第六回杉友寄席での特殊詐欺防止セミナー
令和8年5月29日、深川江戸資料館小劇場にて開催された第六回杉友寄席では、特殊詐欺防止の啓発活動が行われました。このイベントには、落語家であり特別防犯支援官でもある吉原朝馬氏、同じく特別防犯支援官の伍代夏子氏が登壇し、観客に向けて近年の特殊詐欺の最新手口と具体的な防犯対策について説明しました。
心の隙をついてくる特殊詐欺
吉原氏は、特に「自分は絶対に騙されない」という過信が危険であると指摘しました。会場では特殊詐欺をしているとされる警察官の音声が流され、観客はその実態に耳を傾けました。伍代氏は、こうした犯人が精神的に冷静でない状況を狙い、巧みに情報を変更しながら犯行を続けている手法を解説しました。「心に余裕がない状態に陥ると、通常の判断力が鈍くなり、騙されやすくなる」と警鐘を鳴らし、来場者たちの注意を促しました。
最新の詐欺手口と防犯対策
さらに、彼女は最近特に多く見られる「国際電話」を用いた特殊詐欺についても言及。表示される国番号についても注意が必要であり、海外の番号からの着信には絶対に出ないよう呼びかけました。
「日本の警察の追跡を逃れている犯人が多い」と説明し、身に覚えのない国際電話に対する具体的な対策を提案しました。そんな中、観客に対して有効な防犯策として以下の2つを挙げました。
1.
固定電話の対策: 「国際電話の利用休止申請」を行うことで、国際電話の着信を停止できることを知らせました。
2.
スマートフォンの対策: 警視庁の防犯アプリ「デジポリス」や、警察庁推奨の「詐欺電話ブロック機能」を通じて、スマートフォンでの詐欺電話を防ぐことができると提案しました。

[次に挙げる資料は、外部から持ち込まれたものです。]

(** * BatuLabAiExcel: the workbook examination script

    A shallow embedding of [excel_files/examine_excel_direct.py] and of the
    addressing layer its specification describes, followed by the properties
    the specification states about them.

    Conventions of the embedding:
    - Python integers are [Z]; the 1-based row and column bounds that the
      workbook library reports are [positive], as the library computes them as
      maxima over stored 1-based coordinates with default 1;
    - Python strings are [string], read as sequences of code points below 256;
    - [print] and [json.dumps] calls are recorded as structured events, in
      order, in the interpreter state, together with the status of the
      workbook handle;
    - exceptions are the left summand of an error monad layered over that
      state, so that what was printed and done before a [raise] is kept. *)

From Stdlib Require Import String Ascii List Bool ZArith PArith NArith Lia.
From Stdlib Require Import DecimalString QArith.
From Stdlib Require Import Floats.SpecFloat.
From ExtLib Require Import Structures.Monad Structures.MonadState Structures.MonadExc.
From ExtLib Require Import Data.Monads.StateMonad Data.Monads.EitherMonad.
Import ListNotations.
Import MonadNotation.

Local Open Scope string_scope.
Local Open Scope Z_scope.
Local Open Scope monad_scope.

(** ** Python built-ins used by the script *)

Module Py.

(** [str(n)] for an integer. *)
Definition str_int (z : Z) : string := NilZero.string_of_int (Z.to_int z).

(** [str(b)] for a boolean. *)
Definition str_bool (b : bool) : string := if b then "True" else "False".

(** [c.isspace()] on the code points below 256. *)
Definition isspace (c : ascii) : bool :=
  let k := N_of_ascii c in
  ((9 <=? k) && (k <=? 13) || (28 <=? k) && (k <=? 32)
   || (k =? 133) || (k =? 160))%N.

(** [s.lstrip()]. *)
Fixpoint lstrip (s : string) : string :=
  match s with
  | EmptyString => EmptyString
  | String c s' => if isspace c then lstrip s' else s
  end.

(** [s.rstrip()]: a character is dropped when it is white space and
    everything after it was dropped. *)
Fixpoint rstrip (s : string) : string :=
  match s with
  | EmptyString => EmptyString
  | String c s' =>
      match rstrip s' with
      | EmptyString => if isspace c then EmptyString else String c EmptyString
      | r => String c r
      end
  end.

(** [s.strip()]. *)
Definition strip (s : string) : string := rstrip (lstrip s).

(** Truth value of a string: non-empty. *)
Definition truthy (s : string) : bool :=
  match s with EmptyString => false | _ => true end.

(** [s.zfill(width)], which is what the [%02d], [%04d] and [%06d] fields of
    [strftime] and of [datetime.__str__] produce on non-negative values. *)
Definition zfill (width : nat) (s : string) : string :=
  string_of_list_ascii (repeat "0"%char (width - String.length s)) ++ s.

(** [' | '.join(row)]. *)
Fixpoint join (sep : string) (l : list string) : string :=
  match l with
  | [] => ""
  | [x] => x
  | x :: rest => x ++ sep ++ join sep rest
  end.

End Py.

(** ** Column letters *)

Module Column.

(** The loop of the conversion: least significant letter first.  The fuel
    bounds the number of iterations; [N.size n] iterations always suffice
    (lemma [column_digits_value]). *)
Fixpoint column_digits (fuel : nat) (n : N) : list N :=
  match fuel with
  | O => []
  | S fuel' =>
      if (n =? 0)%N then []
      else ((n - 1) mod 26 + 1)%N :: column_digits fuel' ((n - 1) / 26)%N
  end.

Definition letter_of_digit (d : N) : ascii := ascii_of_N (d + 64).

(** The number a list of letter values denotes, least significant first. *)
Definition column_value (ds : list N) : N :=
  fold_right (fun d v => d + 26 * v)%N 0%N ds.

Definition is_digit (d : N) : Prop := (1 <= d <= 26)%N.

(** Modelled from the spec: [openpyxl.utils.get_column_letter], the
    [formatColumn] of the address parser, is called by the script but is not
    part of the repository.  It is the bijective base-26 encoding
    [A]=1 ... [Z]=26, [AA]=27, ... of a positive column index. *)
Definition get_column_letter (idx : positive) : string :=
  string_of_list_ascii
    (rev (map letter_of_digit
            (column_digits (N.to_nat (N.size (Npos idx))) (Npos idx)))).

Definition formatColumn : positive -> string := get_column_letter.

Inductive AddressError := InvalidAddress.

Definition is_upper (c : ascii) : bool :=
  let k := N_of_ascii c in ((65 <=? k) && (k <=? 90))%N.

Definition digit_of_letter (c : ascii) : option N :=
  if is_upper c then Some (N_of_ascii c - 64)%N else None.

Fixpoint parse_letters (acc : N) (s : string) : option N :=
  match s with
  | EmptyString => Some acc
  | String c s' =>
      match digit_of_letter c with
      | Some d => parse_letters (acc * 26 + d)%N s'
      | None => None
      end
  end.

(** Modelled from the spec: [parseColumn], the inverse of [formatColumn];
    no such function exists in the repository.  It reads the letters most
    significant first and fails with [InvalidAddress] on the empty string
    and on any character outside [A]..[Z]. *)
Definition parseColumn (s : string) : AddressError + positive :=
  match s with
  | EmptyString => inl InvalidAddress
  | _ =>
      match parse_letters 0 s with
      | Some (Npos p) => inr p
      | _ => inl InvalidAddress
      end
  end.
(** * cryptii: Pipe and Setting

    A shallow embedding of the two classes of the repository,
    [Setting] (src/Setting.js) and [Pipe] (the Pipe class importing
    ./Brick and ./View/Pipe), with the properties of their
    specification stated over the embedding.

    JavaScript objects are modelled by their address (identity), mutable
    fields by explicit state passing, [throw] by a result in a sum type,
    and calls on collaborators outside the two classes (the delegate of a
    Setting, the View surface, the Brick class) by events, by a type
    class, or by parameters. *)

From stdpp Require Import gmap strings list sorting.
From Stdlib Require Import ZArith Lia.

Open Scope string_scope.
Open Scope list_scope.
Open Scope stdpp_scope.
Open Scope Z_scope.

(** ** JavaScript values and the operators the two classes use *)
Module JS.

(** Address of an object: two references are the same object iff the
    addresses are equal. *)
Definition Ref := nat.

(** Runtime values. Numbers are the integers plus [NaN]: the classes
    only test numbers for truthiness, [typeof] and strict equality, and
    [NaN] is the one number that is not strictly equal to itself; strict
    equality identifies the two zeros, so one zero is kept. *)
Inductive Value :=
| VUndefined
| VNull
| VBool (b : bool)
| VNumber (n : Z)
| VNaN
| VString (s : string)
| VObject (r : Ref)
| VFunction (r : Ref).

本イベントでは、会場の外に特設ブースも設けられ、参加者にこれらの制度の利用方法を詳細に説明するサポートがありました。吉原氏と伍代氏は、「今日できることはその場で確実に実施してほしい」と呼びかけ、観客に対策を促しました。
寄席の席亭による最後のメッセージ
イベントの締めくくりには、杉良太郎氏が登壇し、参加者に対して重要なメッセージを送りました。「健康も防犯も『自分は大丈夫』と思っていると危険です。騙されてしまうと全てが終わってしまいます」と警告。彼は、自らの健康や安全について真剣に考え、周囲にもこの危機感を伝える大切さを訴えました。
まとめ
このように、第六回杉友寄席は特殊詐欺防止のための貴重な情報と対策を広める場となり、多くの観客がその重要性を再認識しました。今後もこのような啓発活動が続くことを期待したいものです。